If you are considering LASIK, be aware that dry eyes may disqualify you for the surgery, at least until your dry eye condition is successfully treated. Dry eyes increase your risk for poor healing after LASIK, so most surgeons will want to treat the dry eyes first, to ensure a good LASIK outcome. This goes for other types of vision correction surgery, as well.

Questions and Answers on Dry Eyes- from Dr. Bourjolly

When should a person come in to see their Optometrist for Dry Eye symptoms and when is it enough to take care of this problem yourself?

Dry eyes are a symptom and can be due to multiple causes. Medications, hormones or medical diseases (to name just a few causes) can decrease production of tears or leading to the production of thicker oils causing blepharitis.

All patients with dry eye symptoms should see their Optometrist to learn WHY their eyes feel dry. Dry eyes from decreases moisture to the cornea surface may cause dead cells that bacteria can bind to, causing corneal ulceration. Corneal ulceration can cause loss of vision.

A good relationship with your Optometrist is not only important to treat dry eyes properly, but also improves compliance in treatment plans. Self-treating without knowing the cause can be dangerous just like any other medical condition in your body.

What is the examination like to determine whether someone is suffering from dry eyes?

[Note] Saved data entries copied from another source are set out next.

Lemma keeps_reaches w I F s t s' :
  keeps w I F s t -> reaches w s t s' -> I s'.
Proof.
  intros K R. revert K.
  induction R as [s t|s t s' c St|s t s1 t1 s' St _ IH]; intros K;
    punfold K; destruct K as [Hs K]; rewrite ?St in K.
  - exact Hs.
  - apply K.
  - apply IH. now pclearbot.
Qed.

Lemma keeps_runs w I F s t s' c :
  keeps w I F s t -> runs w s t s' c -> F s' c.
Proof.
  intros K R. revert K.
  induction R as [s t s' c St|s t s1 t1 s' c St _ IH]; intros K;
    punfold K; destruct K as [Hs K]; rewrite St in K.
  - apply K.
  - apply IH. now pclearbot.
Qed.


Section Rules.
Variable w : world.
Variable I : state -> Prop.
Variable F : state -> Z -> Prop.
Variable r : state -> itree sysE Z -> Prop.

Lemma keeps_Ret s t x :
  t ≅ Ret x -> I s -> F s x -> paco2 (keepsF w I F) r s t.
Proof.
  intros E Hs Hf. pfold. split; [exact Hs|].
  generalize (step_eq_itree w s t (Ret x) E).
  change (step w s (Ret x)) with (@inr (state * itree sysE Z) _ (s, x)).
  destruct (step w s t) as [[s2 t2]|[s2 c2]]; [contradiction|].
  intros [= -> ->]. auto.
Qed.

Lemma keeps_Tau s t t0 :
  t ≅ Tau t0 -> I s ->
  (forall t1, t1 ≅ t0 -> upaco2 (keepsF w I F) r s t1) ->
  paco2 (keepsF w I F) r s t.
Proof.
  intros E Hs K. pfold. split; [exact Hs|].
  generalize (step_eq_itree w s t (Tau t0) E).
  change (step w s (Tau t0)) with (@inl _ (state * Z) (s, t0)).
  destruct (step w s t) as [[s2 t2]|[s2 c2]]; [|contradiction].
  intros [-> E1]. now apply K.
Qed.
(** A Python number: an [int] or a [float]. *)
Inductive number (num : Type) : Type :=
| NInt (z : Z)
| NFloat (x : num).

Arguments NInt {num} z.
Arguments NFloat {num} x.

(** Exceptions that escape the code under study. *)
Inductive exn := KeyError | TypeError | OverflowError | UnicodeDecodeError.

Inductive result (A : Type) : Type :=
| Ok (a : A)
| Raise (e : exn).

Arguments Ok {A} a.
Arguments Raise {A} e.

Definition bind {A B} (r : result A) (k : A -> result B) : result B :=
  match r with
  | Ok a => k a
  | Raise e => Raise e
  end.

Notation "x <- r ;; k" := (bind r (fun x => k))
  (at level 61, r at next level, right associativity).

Fixpoint mapM {A B} (f : A -> result B) (l : list A) : result (list B) :=
  match l with
  | [] => Ok []
  | a :: l' => b <- f a ;; bs <- mapM f l' ;; Ok (b :: bs)
  end.

(** What [json.loads(line.decode("utf-8"))] does with one line: it returns a
    value, raises [json.JSONDecodeError], or raises something else
    ([UnicodeDecodeError] from [decode]). *)
Inductive loads_result (num : Type) : Type :=
| Loaded (v : pyval num)
| JSONDecodeError
| LoadsRaises (e : exn).

Arguments Loaded {num} v.
Arguments JSONDecodeError {num}.
Arguments LoadsRaises {num} e.

(** Records handed to the [logging] module. *)
Inductive log_record (num : Type) : Type :=
| Received (reading : pyval num)        (* info: "Received: ..." *)
| InvalidJSON                           (* warning: "Invalid JSON from sensor" *)
| SensorDisconnected                    (* info *)
| AnomalyDetected (anomaly : pyval num) (* warning: "Anomaly detected: ..." *)
| BatteryLow                            (* warning: "Battery low: returning to base" *)
| ForwardFailed                         (* error: "Forward failed: ..." *)
| Forwarded (n : nat)                   (* info: "Forwarded n summaries ..." *)
| BatteryReset                          (* info: "Battery reset to 100% via GUI" *)
| ThresholdSet (val : Q).               (* info: "Battery threshold set ..." *)

Arguments Received {num} reading.
Arguments InvalidJSON {num}.
Arguments SensorDisconnected {num}.
Arguments AnomalyDetected {num} anomaly.
Arguments BatteryLow {num}.
Arguments ForwardFailed {num}.
Arguments Forwarded {num} n.
Arguments BatteryReset {num}.
Arguments ThresholdSet {num} val.

Inductive log_level := INFO | WARNING | ERROR.

Definition level {num} (r : log_record num) : log_level :=
  match r with
  | InvalidJSON | AnomalyDetected _ | BatteryLow => WARNING
  | ForwardFailed => ERROR
  | _ => INFO
  end.

(** The summary dictionary built by [_process_loop]. *)
Record summary (num : Type) : Type := {
  avg_temp : num;
  avg_humid : num;
  last_update : string
}.

(** ** The state of a [DroneEdge]

    [battery] and [battery_threshold] are floats; every value [battery]
    takes is a multiple of 0.5 between 0 and 100, on which float arithmetic
    is exact, so they are kept as rationals.  [logged] is the sequence of
    records emitted so far, oldest first. *)
Record DroneEdge (num : Type) : Type := {
  rolling_window : nat;
  battery_threshold : Q;
  sensor_data : list (pyval num);       (* Queue() *)
  readings : list (pyval num);          (* deque(maxlen=rolling_window) *)
  anomalies : list (pyval num);
  battery : Q;
  returning : bool;
  forward_queue : list (summary num);
  logged : list (log_record num)
}.

Section Drone.

Context {num : Type} `{PyNumber num}.

Local Abbreviation value := (pyval num).
Local Abbreviation state := (DroneEdge num).

(** [DroneEdge.__init__] *)
Definition init (threshold : Q) (window : nat) : state :=
  {| rolling_window := window;
     battery_threshold := threshold;
     sensor_data := [];
     readings := [];
     anomalies := [];
     battery := 100;
     returning := false;
     forward_queue := [];
     logged := [] |}.

Definition set_sensor_data (q : list value) (s : state) : state :=
  {| rolling_window := rolling_window s;
     battery_threshold := battery_threshold s;
     sensor_data := q;
     readings := readings s;
     anomalies := anomalies s;
     battery := battery s;
     returning := returning s;
     forward_queue := forward_queue s;
     logged := logged s |}.

Definition set_readings (w : list value) (s : state) : state :=
  {| rolling_window := rolling_window s;
     battery_threshold := battery_threshold s;
     sensor_data := sensor_data s;
     readings := w;
     anomalies := anomalies s;
     battery := battery s;
     returning := returning s;
     forward_queue := forward_queue s;
     logged := logged s |}.

Definition set_anomalies (a : list value) (s : state) : state :=
  {| rolling_window := rolling_window s;
     battery_threshold := battery_threshold s;
     sensor_data := sensor_data s;
     readings := readings s;
     anomalies := a;
     battery := battery s;
     returning := returning s;
     forward_queue := forward_queue s;
     logged := logged s |}.
Definition set_catalog (c : Conn) (cat : Catalog) (w : World) : World :=
  set_databases (fun dbs => <[conn_path c := cat]> dbs) w.

(* ===================================================================== *)
(** ** Computations that may raise                                        *)
(* ===================================================================== *)

Definition M (A : Type) : Type := World -> (exn + A) * World.

Definition ret {A : Type} (a : A) : M A := fun w => (inr a, w).

Definition raise {A : Type} (e : exn) : M A := fun w => (inl e, w).

Definition bind {A B : Type} (m : M A) (k : A -> M B) : M B :=
  fun w =>
    match m w with
    | (inl e, w') => (inl e, w')
    | (inr a, w') => k a w'
    end.

Notation "'let*' x ':=' m 'in' k" := (bind m (fun x => k))
  (at level 10, x pattern, m at level 100, k at level 200).

(** A library call that returns or raises without touching the state. *)
Definition lift {A : Type} (r : exn + A) : M A := fun w => (r, w).

(** A library call that only may raise. *)
Definition check (o : option exn) : M unit :=
  match o with
  | Some e => raise e
  | None => ret tt
  end.

Definition get_world : M World := fun w => (inr w, w).

Definition modify (f : World -> World) : M unit := fun w => (inr tt, f w).

Fixpoint mapM {A B : Type} (f : A -> M B) (l : list A) : M (list B) :=
  match l with
  | [] => ret []
  | a :: l' =>
      let* b := f a in
      let* bs := mapM f l' in
      ret (b :: bs)
  end.

(** [for x in l: body] *)
Fixpoint forM_ {A : Type} (l : list A) (body : A -> M unit) : M unit :=
  match l with
  | [] => ret tt
  | a :: l' => let* _ := body a in forM_ l' body
  end.

(** [t[i]] on a tuple or list. *)
Definition getitem (t : list pyval) (i : nat) : M pyval :=
  match nth_error t i with
  | Some v => ret v
  | None => raise (Exn IndexError "tuple index out of range")
  end.

(** [cursor.fetchone()[0]] *)
Definition fetchone_first (rows : list (list pyval)) : M pyval :=
  match rows with
  | [] => raise (Exn TypeError "'NoneType' object is not subscriptable")
  | row :: _ => getitem row 0
  end.

(** [a, b, c = cursor.fetchone()] *)
Definition fetchone_unpack3 (rows : list (list pyval)) : M (pyval * pyval * pyval) :=
  match rows with
  | [] => raise (Exn TypeError "cannot unpack non-iterable NoneType object")
  | [a; b; c] :: _ => ret (a, b, c)
  | _ :: _ => raise (Exn ValueError "wrong number of values to unpack")
  end.

(** [{"status": "error", "message": msg}] *)
Definition error_result (msg : string) : pyval :=
  PDict [("status", PStr "error"); ("message", PStr msg)].

(** [try: body  except Exception as e: return {"status": "error",
    "message": f"<prefix>{str(e)}"}] *)
Definition run_tool (prefix : string) (body : M pyval) (w : World) : pyval * World :=
  match body w with
  | (inr v, w') => (v, w')
  | (inl e, w') => (error_result (prefix +:+ exn_str e), w')
  end.

(* ===================================================================== *)
(** ** The program                                                        *)
(* ===================================================================== *)

Definition TAB : string := String (ascii_of_nat 9) EmptyString.
(** ** transform: one preprocessed image per image, in order *)

(** [piped pre images outs evs]: the requests [evs] take the images one
    after the other; each is converted to RGB, the converted image is given
    to [pre], and what [pre] returns is collected in [outs]. *)
Inductive piped (pre : value) : list value → list value → list event → Prop :=
| piped_nil : piped pre [] [] []
| piped_cons (image convert rgb out : value) (images outs : list value)
    (evs : list event) :
    piped pre images outs evs →
    piped pre (image :: images) (out :: outs)
      ((RGetAttr image "convert", Ret convert)
       :: (RMethod image "convert" convert [VStr "RGB"] [], Ret rgb)
       :: (RCall pre [rgb] [], Ret out) :: evs).

Lemma piped_length (pre : value) (images outs : list value) (evs : list event) :
  piped pre images outs evs → length outs = length images ∧ length evs = (3 * length images)%nat.
Proof. induction 1 as [|???????? [IH1 IH2]]; simpl; [done|]. split; lia. Qed.

Section Transform.
Variable W : world.
Variable pre : value.

(** The element of the comprehension, for one image. *)
Definition preprocess_one (v : value) : M value :=
setL "image" v;;
Call W (G "preprocess") [MCall W (L "image") "convert" [Str "RGB"] []] [].

Lemma preprocess_one_run (n : nat) (s : state) :
globals s !! "preprocess" = Some pre →
match preprocess_one (VExt n) s with
| (Ok out, s') =>
    ∃ convert rgb,
      hist s' = hist s ++ [(RGetAttr (VExt n) "convert", Ret convert);
                           (RMethod (VExt n) "convert" convert [VStr "RGB"] [], Ret rgb);
                           (RCall pre [rgb] [], Ret out)]
      ∧ globals s' = globals s
| (Exc _, _) => True
end.
Proof.
intros Hpre. unfold preprocess_one. unfold_py.
wstep E1; [|by wrun]. wstep E2; [|by wrun]. wstep E3; [|by wrun].
wrun. eexists _, _. split; [|done].
cbn [hist log set_locals]. by rewrite <- !app_assoc.
Qed.

Lemma comprehension_pipes (images : list value) (s : state) :
Forall is_object images → globals s !! "preprocess" = Some pre →
match mapM preprocess_one images s with
| (Ok outs, s') => ∃ evs, hist s' = hist s ++ evs ∧ piped pre images outs evs
                          ∧ globals s' = globals s
| (Exc _, _) => True
end.
Proof.
intros Himgs. revert s. induction Himgs as [|img images [n ->] Himgs IH]; intros s Hpre.
- simpl. exists []. rewrite app_nil_r. repeat split. constructor.
- cbn [mapM]. rewrite run_bind.
  pose proof (preprocess_one_run n s Hpre) as H1.
  destruct (preprocess_one (VExt n) s) as [[out|e] s1]; [|done].
  destruct H1 as (convert & rgb & Hh1 & Hg1).
  rewrite run_bind. specialize (IH s1). rewrite Hg1 in IH. specialize (IH Hpre).
  destruct (mapM preprocess_one images s1) as [[outs|e] s2]; [|done].
  destruct IH as (evs & Hh2 & Hp & Hg2). rewrite run_mret.
  eexists. split; [|split].
  + rewrite Hh2, Hh1, <- app_assoc. reflexivity.
  + simpl. by constructor.
  + by rewrite Hg2.
Qed.
End Transform.

Lemma transform_body_pipes (W : world) (pre : value) (batch : list (string * value))
    (images : list value) (s : state) :
  assoc "image" batch = Some (VList images) → Forall is_object images →
  globals s !! "preprocess" = Some pre → locals s !! "examples" = Some (VDict batch) →
  match transform_body W s with
  | (Ok v, s') =>
      ∃ outs evs, v = VDict [("images", VList outs)]
                  ∧ hist s' = hist s ++ evs ∧ piped pre images outs evs
  | (Exc _, _) => True
  end.
Proof.
  intros Hbatch Himgs Hpre Hex.
  unfold transform_body, Assign, ListComp, Iter, Idx.
  sx. unfold Str at 1. sx. cbn [getitem]. rewrite Hbatch. sx.
  unfold scoped.
  pose proof (comprehension_pipes W pre images s Himgs Hpre) as H.
  unfold preprocess_one in H.
  destruct (mapM _ images s) as [[outs|e] s1]; [|done].
  destruct H as (evs & Hh & Hp & Hg).
  unfold Dict, keywords. sx.
  eexists outs, evs. repeat split; [|done].
  cbn [hist set_locals]. exact Hh.
Qed.
(** X11. Given a batch whose "image" entry is a list of images, with
    preprocess bound, a call of transform that returns has taken the images
    in order, converted each to RGB and given the converted image to
    preprocess, and returns the dict with the one key "images" holding what
    preprocess returned, in the same order and as many as the images. *)
Theorem transform_preprocesses_every_image
    (W : world) (pre : value) (batch : list (string * value)) (images : list value)
    (s : state) (v : value) :
  assoc "image" batch = Some (VList images) → Forall is_object images →
  globals s !! "preprocess" = Some pre →
  (transform W [VDict batch] s).1 = Ok v →
  ∃ outs, v = VDict [("images", VList outs)]
          ∧ length outs = length images
          ∧ piped pre images outs (events_from s (transform W [VDict batch] s).2).
Proof.
  intros Hbatch Himgs Hpre. unfold transform. rewrite run_invoke by done.
  set (s1 := set_locals _ s).
  pose proof (transform_body_pipes W pre batch images s1 Hbatch Himgs Hpre eq_refl) as H.
  destruct (transform_body W s1) as [[v'|e] s']; [|done].
  destruct H as (outs & evs & -> & Hh & Hp). intros [= <-].
  exists outs. split; [done|]. split; [by apply (piped_length pre images outs evs)|].
  unfold events_from. cbn [snd hist set_locals]. rewrite Hh.
  subst s1. cbn [hist set_locals]. by rewrite drop_app_length.
Qed.

Lemma transform_preprocesses_every_image_witness :
  let s := set_globals (insert "preprocess" (VExt 7)) demo_state in
  let batch := [("image", VList [VExt 20; VExt 21]); ("label", VList [VInt 0; VInt 1])] in
  ∃ outs, length outs = 2%nat
          ∧ piped (VExt 7) [VExt 20; VExt 21] outs
              (events_from s (transform (demo_world 2) [VDict batch] s).2).
Proof.
  intros s batch.
  destruct (transform_preprocesses_every_image (demo_world 2) (VExt 7) batch
              [VExt 20; VExt 21] s
              (VDict [("images", VList [VExt 102; VExt 105])]))
    as (outs & _ & Hlen & Hp).
  - reflexivity.
  - repeat constructor; by eexists.
  - vm_compute. reflexivity.
  - vm_compute. reflexivity.
  - by exists outs.
Defined.

(** X12. A batch without the key "image" makes transform raise KeyError
    before anything is asked of the libraries. *)
Theorem transform_needs_the_image_key (W : world) (batch : list (string * value))
    (s : state) :
  assoc "image" batch = None →
  (transform W [VDict batch] s).1 = Exc (KeyError "image")
  ∧ events_from s (transform W [VDict batch] s).2 = [].
Proof.
  intros Hbatch.
  assert (transform W [VDict batch] s
          = (Exc (KeyError "image"),
             set_locals (λ _, list_to_map (zip ["examples"] [VDict batch])) s)) as ->.
  { unfold transform. rewrite run_invoke by done.
    unfold transform_body, Assign, ListComp, Iter, Idx.
    sx. unfold Str at 1. sx. cbn [getitem]. rewrite Hbatch. by sx. }
  split; [done|]. unfold events_from. simpl. apply drop_all.
Qed.

Lemma transform_needs_the_image_key_witness :
  (transform (demo_world 2) [VDict [("label", VList [VInt 0])]] demo_state).1
  = Exc (KeyError "image")
  ∧ events_from demo_state
      (transform (demo_world 2) [VDict [("label", VList [VInt 0])]] demo_state).2 = [].
Proof.
  apply (transform_needs_the_image_key (demo_world 2) [("label", VList [VInt 0])] demo_state).
  reflexivity.
Defined.
(** X13. In the call preprocess(image.convert(...)) the name preprocess is
    looked up first: while it is unbound, transform on a batch with at
    least one image raises NameError and asks nothing of the image. *)
Theorem transform_looks_up_preprocess_first (W : world) (batch : list (string * value))
    (image : value) (images : list value) (s : state) :
  assoc "image" batch = Some (VList (image :: images)) →
  globals s !! "preprocess" = None →
  (transform W [VDict batch] s).1 = Exc (NameError "preprocess")
  ∧ events_from s (transform W [VDict batch] s).2 = [].
Proof.
  intros Hbatch Hpre.
  assert (∃ s', transform W [VDict batch] s = (Exc (NameError "preprocess"), s')
                ∧ hist s' = hist s) as (s' & -> & Hh).
  { unfold transform. rewrite run_invoke by done.
    unfold transform_body, Assign, ListComp, Iter, Idx.
    sx. unfold Str at 1. sx. cbn [getitem]. rewrite Hbatch. sx.
    unfold scoped. sx. unfold Call. sx. unfold G at 1.
    cbn [globals set_locals]. rewrite Hpre.
    replace (bool_decide ("preprocess" ∈ builtins)) with false by (by vm_compute).
    by eexists. }
  split; [done|]. unfold events_from. simpl. rewrite Hh. apply drop_all.
Qed.

Lemma transform_looks_up_preprocess_first_witness :
  (transform (demo_world 2) [VDict [("image", VList [VExt 7])]] fresh_kernel).1
  = Exc (NameError "preprocess")
  ∧ events_from fresh_kernel
      (transform (demo_world 2) [VDict [("image", VList [VExt 7])]] fresh_kernel).2 = [].
Proof.
  apply (transform_looks_up_preprocess_first (demo_world 2) [("image", VList [VExt 7])]
           (VExt 7) [] fresh_kernel); reflexivity.
Defined.

(** ** The files of the epochs *)

(** A numeral as Python prints it: the digit 0, or digits that do not start
    with 0. *)
Definition canonical (t : string) : Prop :=
  t = "0" ∨ ∃ c rest, t = String c rest ∧ c ≠ "0"%char ∧ c ≠ "-"%char.

Lemma pretty_N_go_leading (x : N) (t : string) :
  (0 < x)%N → ∃ c rest, pretty_N_go x t = String c rest ∧ c ≠ "0"%char ∧ c ≠ "-"%char.
Proof.
  revert t. induction (N.lt_wf_0 x) as [x _ IH]; intros t Hx.
  rewrite pretty_N_go_step by done.
  destruct (decide (x < 10)%N) as [Hlt|Hge].
  - rewrite N.div_small by done. rewrite pretty_N_go_0.
    eexists _, _. split; [done|].
    assert (x = 1 ∨ x = 2 ∨ x = 3 ∨ x = 4 ∨ x = 5 ∨ x = 6 ∨ x = 7 ∨ x = 8 ∨ x = 9)%N
      as Hd by lia.
    destruct Hd as [->|[->|[->|[->|[->|[->|[->|[->| ->]]]]]]]]; by compute.
  - apply IH.
    + apply N.div_lt; lia.
    + apply N.div_str_pos. lia.
Qed.

Lemma pretty_canonical (z : Z) : 0 ≤ z → canonical (pretty z).
Proof.
  intros Hz. destruct z as [|p|p]; [by left| |lia].
  right. unfold pretty, pretty_Z, pretty, pretty_positive, pretty, pretty_N.
  rewrite decide_False by done. by apply pretty_N_go_leading.
Qed.

Lemma string_app_inv_head (a b c : string) : a +:+ b = a +:+ c → b = c.
Proof.
  induction a as [|x a IH]; [done|].
  change (String x (a +:+ b) = String x (a +:+ c) → b = c). intros [= H]. by apply IH.
Qed.

Lemma string_length_app (a b : string) :
  String.length (a +:+ b) = (String.length a + String.length b)%nat.
Proof.
  induction a as [|x a IH]; [done|].
  change (S (String.length (a +:+ b)) = S (String.length a + String.length b)).
  by rewrite IH.
Qed.

Lemma string_app_inv_tail (a b c : string) : a +:+ c = b +:+ c → a = b.
Proof.
  revert b. induction a as [|x a IH]; intros [|y b] H.
  - done.
  - apply (f_equal String.length) in H.
    change (String.length c = S (String.length (b +:+ c))) in H.
    rewrite string_length_app in H. lia.
  - apply (f_equal String.length) in H.
    change (S (String.length (a +:+ c)) = String.length c) in H.
    rewrite string_length_app in H. lia.
  - change (String x (a +:+ c) = String y (b +:+ c)) in H.
    injection H as -> H. f_equal. by apply IH.
Qed.

Lemma zeros_length (n : nat) : String.length (zeros n) = n.
Proof. induction n as [|n IH]; [done|]. cbn [zeros]. change (S (String.length (zeros n)) = S n). by rewrite IH. Qed.

Lemma zeros_canonical (k : nat) (a b : string) :
  canonical a → canonical b → zeros (S k) +:+ a = b → False.
Proof.
  intros Ha [->|(c & rest & -> & Hc & _)] H.
  - apply (f_equal String.length) in H. rewrite string_length_app, zeros_length in H.
    destruct Ha as [->|(c & rest & -> & _)]; simpl in H; lia.
  - cbn [zeros] in H. change (String "0" (zeros k +:+ a) = String c rest) in H.
    by injection H as <- _.
Qed.

Lemma zeros_add (m n : nat) : zeros (m + n) = zeros m +:+ zeros n.
Proof.
  induction m as [|m IH]; [done|].
  change (String "0" (zeros (m + n)) = String "0" (zeros m +:+ zeros n)). by rewrite IH.
Qed.

Lemma pad0_inj (w : nat) (a b : string) :
  canonical a → canonical b → pad0 w a = pad0 w b → a = b.
Proof.
  intros Ha Hb. unfold pad0.
  set (k1 := (w - String.length a)%nat). set (k2 := (w - String.length b)%nat).
  destruct (decide (k1 = k2)) as [->|Hne]; [apply string_app_inv_head|].
  intros H. exfalso.
  destruct (decide (k1 < k2)%nat) as [Hlt|Hge].
  - replace k2 with (k1 + S (k2 - k1 - 1))%nat in H by lia.
    rewrite zeros_add, string_append_assoc in H.
    apply string_app_inv_head in H. symmetry in H. by eapply zeros_canonical in H.
  - replace k1 with (k2 + S (k1 - k2 - 1))%nat in H by lia.
    rewrite zeros_add, string_append_assoc in H.
    apply string_app_inv_head in H. by eapply zeros_canonical in H.
Qed.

Most patients with dry eyes have some symptoms (but not all). Symptoms and intensities vary from person to person. I’m always amazed when I see some patients with very dry eyes and have absolutely no symptoms. Other patients can suffer significantly with minimal dry eye disease. Dry eyes studies are continuously being published to help answer this daunting question. The examination is very non-invasive but includes a careful evaluation of the lids, the white part of the eye (conjunctiva), drainage (punctum); tear film, cornea and TBUT (tear break-up time). Other tests are performed based upon the initial exam and symptoms.

I have a friend whose eyes are frequently overly watery. That isn’t Dry Eye, is it?

Watery eyes are usually due to 2 issues. Either the drainage area is blocked (punctum) or that the eyes are physically very dry (from a many causes). During a blink, we get a fresh supply of tears (water and oil). When you do not receive enough “water” to the ocular surface, your brain receives a signal to an accessory gland to compensate. This is very much like a hose being durned on. The most frequent complaint in this situation is tears run down the sides of their face or excessive watery eyes. This can even cause blurred vision.

Are some people more prone to having Dry Eyes than others?

Yes. Although dry eyes can happen at any age and I’m seeing younger and younger patients with dry eyes. It’s more common in women vs. men. Medications, systemic diseases such as diabetes can also cause dry eyes. It’s important to have a thorough history to determine the type of dry eyes a patient has and if there is any contributing factors. Sometimes, it’s environmental like sleeping under a fan, especially if you have lids that do not close properly.

Do you have any recommendations for people to help them avoid Dry Eye issues?

That’s a really tough question. Since we are now more dependent on digital devices (smart phones, computers, TV and tablets) our blink rate tends to decrease up to 70%. So blinking more, staying hydrated and eating properly should help many mild forms of dry eyes without any other cause.